Source data:
(* ===== verification/SyncProperties.v ===== *)
(** What a push achieves, from the backend's tables over the wire into the
    agent's caches. *)

From Stdlib Require Import Ascii.
From S2P Require Import Prelude Schema Models SessionLayer AgentRpc.
From S2P Require Import Protocol AgentPolicyService AlertService SyncServices AgentCaches.
From S2P Require Import ProcessKiller AgentHandlers Samples.

(** ** Policies *)

(** The agent's entry for a row. *)
Definition entry_of (row : AgentPolicy.t) : AgentCaches.PolicyEntry :=
  mkPolicyEntry (AgentPolicy.policy_key row) (negb (bool_decide (AgentPolicy.enabled row = 0)))
    (AgentPolicy.severity row) (AgentPolicy.threshold_value row)
    (AgentPolicy.grace_period_seconds row) (negb (bool_decide (AgentPolicy.notify_admin row = 0))).

Lemma threshold_ok_dict key v :
  threshold_ok key (Some v) = true → ∃ o, v = JObj o ∧ plain v = true.
Proof.
  unfold threshold_ok. destruct (assoc key THRESHOLD_SCHEMAS) as [[schema|]|] eqn:Ha; [|done..].
  intros Ht. apply assoc_elem in Ha.
  assert (forallb (λ p, match p.2 with Some (TClass b fs) => class_ok (TClass b fs) && timeless (TClass b fs)
            | Some _ => false | None => true end) THRESHOLD_SCHEMAS = true) as H by by vm_compute.
  pose proof (proj1 (forallb_elem _ _) H _ Ha) as Hs. cbn [snd] in Hs.
  destruct schema as [| | | | | | | |b fs]; try discriminate. apply andb_true_iff in Hs as [Hc Htl].
  assert (Hp : plain v = true) by (eapply (typed_plain (λ _, "")); eauto).
  destruct v as [| | | | | | |o]; try discriminate. eauto.
Qed.

Lemma policy_ok_parts row :
  policy_ok row = true →
  AgentPolicy.severity row ∈ SEVERITIES ∧
  threshold_ok (AgentPolicy.policy_key row) (AgentPolicy.threshold_value row) = true.
Proof.
  unfold policy_ok. intros H. simpl_bools. split; [|done].
  match goal with H : policy_row_error row = None |- _ => unfold policy_row_error in H end.
  destruct (bool_decide_reflect (AgentPolicy.severity row ∈ SEVERITIES)); [done|discriminate].
Qed.

Lemma policy_entry_typed row : policy_ok row = true → typed Protocol.PolicyEntry (policy_entry row) = true.
Proof.
  intros [Hs Ht]%policy_ok_parts. apply typed_model. split; [done|].
  repeat constructor; cbn [field_type opt dft req fst snd].
  - apply bool_decide_eq_true_2. exact Hs.
  - destruct (AgentPolicy.threshold_value row) as [v|]; [|done].
    apply threshold_ok_dict in Ht as (o & -> & Hp). exact Hp.
  - by destruct (AgentPolicy.grace_period_seconds row).
Qed.

Lemma read_policy_entry row : policy_ok row = true → read_policy (policy_entry row) = entry_of row.
Proof.
  intros [_ Ht]%policy_ok_parts. unfold read_policy, entry_of.
  assert (Hth : opt_dict (default JNull (AgentPolicy.threshold_value row)) = AgentPolicy.threshold_value row).
  { destruct (AgentPolicy.threshold_value row) as [v|]; [|done].
    apply threshold_ok_dict in Ht as (o & -> & _). done. }
  assert (Hg : opt_integer (jopt JInt (AgentPolicy.grace_period_seconds row)) =
               AgentPolicy.grace_period_seconds row) by by destruct (AgentPolicy.grace_period_seconds row).
  rewrite <- Hth, <- Hg. reflexivity.
Qed.

Lemma policies_of_ok d sid row :
  policies_ok d → row ∈ policies_of d sid ↔ find_policy d sid (AgentPolicy.policy_key row) = Some row.
Proof.
  intros Hok. rewrite find_policy_Some by done. unfold policies_of.
  rewrite merge_sort_Permutation, list_elem_of_filter, elem_of_rows. split.
  - intros [Hs [k Hk]]. by destruct (po_row _ Hok _ _ Hk) as [-> _].
  - intros (Hk & Hs & _). eauto.
Qed.

Lemma policies_of_keys d sid : policies_ok d → NoDup (AgentPolicy.policy_key <$> policies_of d sid).
Proof.
  intros Hok. apply NoDup_fmap_2_strong.
  - intros x y Hx Hy Hk. apply policies_of_ok in Hx, Hy; [|done..]. rewrite Hk in Hx. congruence.
  - unfold policies_of. rewrite merge_sort_Permutation. apply NoDup_filter.
    unfold rows. apply NoDup_fmap_2_strong; [|apply NoDup_map_to_list].
    intros [k x] [k' y] Hx%elem_of_map_to_list Hy%elem_of_map_to_list. simpl. intros ->. f_equal.
    destruct (po_row _ Hok _ _ Hx) as [<- _]. by destruct (po_row _ Hok _ _ Hy) as [<- _].
Qed.

Section push.
Context {coerce : scalar → json → option json} {isoformat : Z → string}.
Context `{!ScalarLaws coerce isoformat}.
Context (int_of_str : string → option Z) (sha256_16 : string → string) (json_dumps : json → string).

Lemma compose_policies_typed d sid :
  policies_ok d → typed PolicySyncRequest (JObj (compose_policies sha256_16 json_dumps d sid)) = true.
Proof using Type.
  intros Hok. apply typed_model. split; [done|].
  repeat constructor; cbn [field_type opt dft req fst snd].
  apply andb_true_iff. split; [done|]. apply forallb_elem.
  intros j (row & -> & Hrow)%list_elem_of_fmap. apply policy_entry_typed.
  apply policies_of_ok in Hrow; [|done]. by eapply find_policy_ok.
Qed.

(** A frame of the protocol, as it arrives. *)
Lemma parse_connect_frame env ty cls p id ts :
  ty ∈ MessageType → assoc ty _PAYLOAD_FOR_TYPE = Some cls → typed cls p = true →
  ∃ o, to_wire isoformat p = JObj o ∧
    parse_envelope coerce env (connect_frame isoformat ty id ts o) =
      Ok (make_envelope isoformat ty id ts p None, p).
Proof using ScalarLaws0.
  intros Hty Hc Hp.
  destruct (make_envelope_typed (isoformat := isoformat) ty cls p id ts None Hty Hc Hp) as (o & Ho & He).
  exists o. split; [done|].
  assert (Hpl : plain (JObj o) = true).
  { rewrite <- Ho. eapply typed_to_wire_plain; [by eapply payload_classes_ok|done]. }
  assert (Hw : connect_frame isoformat ty id ts o = to_wire isoformat (make_envelope isoformat ty id ts p None)).
  { unfold connect_frame, make_envelope. rewrite Ho.
    cbn [to_wire]. cbn [fmap list_fmap fst snd jopt]. change (to_wire isoformat (JObj o)) with (to_wire isoformat (JObj o)).
    by rewrite (plain_to_wire isoformat (JObj o) Hpl). }
  rewrite Hw. by apply (parse_made_envelope env ty cls).
Qed.

Lemma dispatch_policy_sync h mock env rid rts mono envelope p raw s :
  parse_envelope coerce env raw = Ok (envelope, p) → envelope_type envelope = "backend.policy.sync"%string →
  _maybe_dispatch_rpc coerce isoformat int_of_str h mock env rid rts mono raw s =
    (answered (to_wire isoformat (make_envelope isoformat "agent.policy.sync.response" rid rts
       (JObj [("ok", JBool true); ("applied", JBool true); ("etag_now", get_field "etag" p);
              ("error", JNull)]%string) (Some (text (get_field "id" envelope))))) [],
     (apply_sync (integer (get_field "server_id" p)) (read_policy <$> items (get_field "policies" p))
        (text (get_field "etag" p)) s).2).
Proof using Type. intros Hp Hty. unfold _maybe_dispatch_rpc. rewrite Hp, Hty. reflexivity. Qed.

(** The agent's policies after applying a server's rows. *)
Lemma applied_policies d sid etag s sid' key :
  policies_ok d →
  policy_get sid' key (apply_sync sid (entry_of <$> policies_of d sid) etag s).2 =
    if decide (sid' = sid) then entry_of <$> find_policy d sid key else policy_get sid' key s.
Proof using Type.
  intros Hok. apply option_eq. intros e. rewrite apply_sync_get.
  - case_decide; [|done]. rewrite list_elem_of_fmap, fmap_Some. split.
    + intros [(row & -> & Hrow) Hk]. exists row. split; [|done].
      apply policies_of_ok in Hrow; [|done]. by rewrite <- Hk.
    + intros (row & Hf & ->). pose proof Hf as Hf'. apply find_policy_Some in Hf' as (_ & _ & Hk); [|done].
      split; [|done]. exists row. split; [done|]. apply policies_of_ok; [done|]. by rewrite Hk.
  - rewrite <- list_fmap_compose. by apply policies_of_keys.
Qed.
End push.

Your goal:
Beginning at the line above that contains "- by destruct", return each line exactly through the line that contains "assert (Hth : opt_dict", and no others.

Task answer:
  - by destruct (AgentPolicy.grace_period_seconds row).
Qed.

Lemma read_policy_entry row : policy_ok row = true → read_policy (policy_entry row) = entry_of row.
Proof.
  intros [_ Ht]%policy_ok_parts. unfold read_policy, entry_of.
  assert (Hth : opt_dict (default JNull (AgentPolicy.threshold_value row)) = AgentPolicy.threshold_value row).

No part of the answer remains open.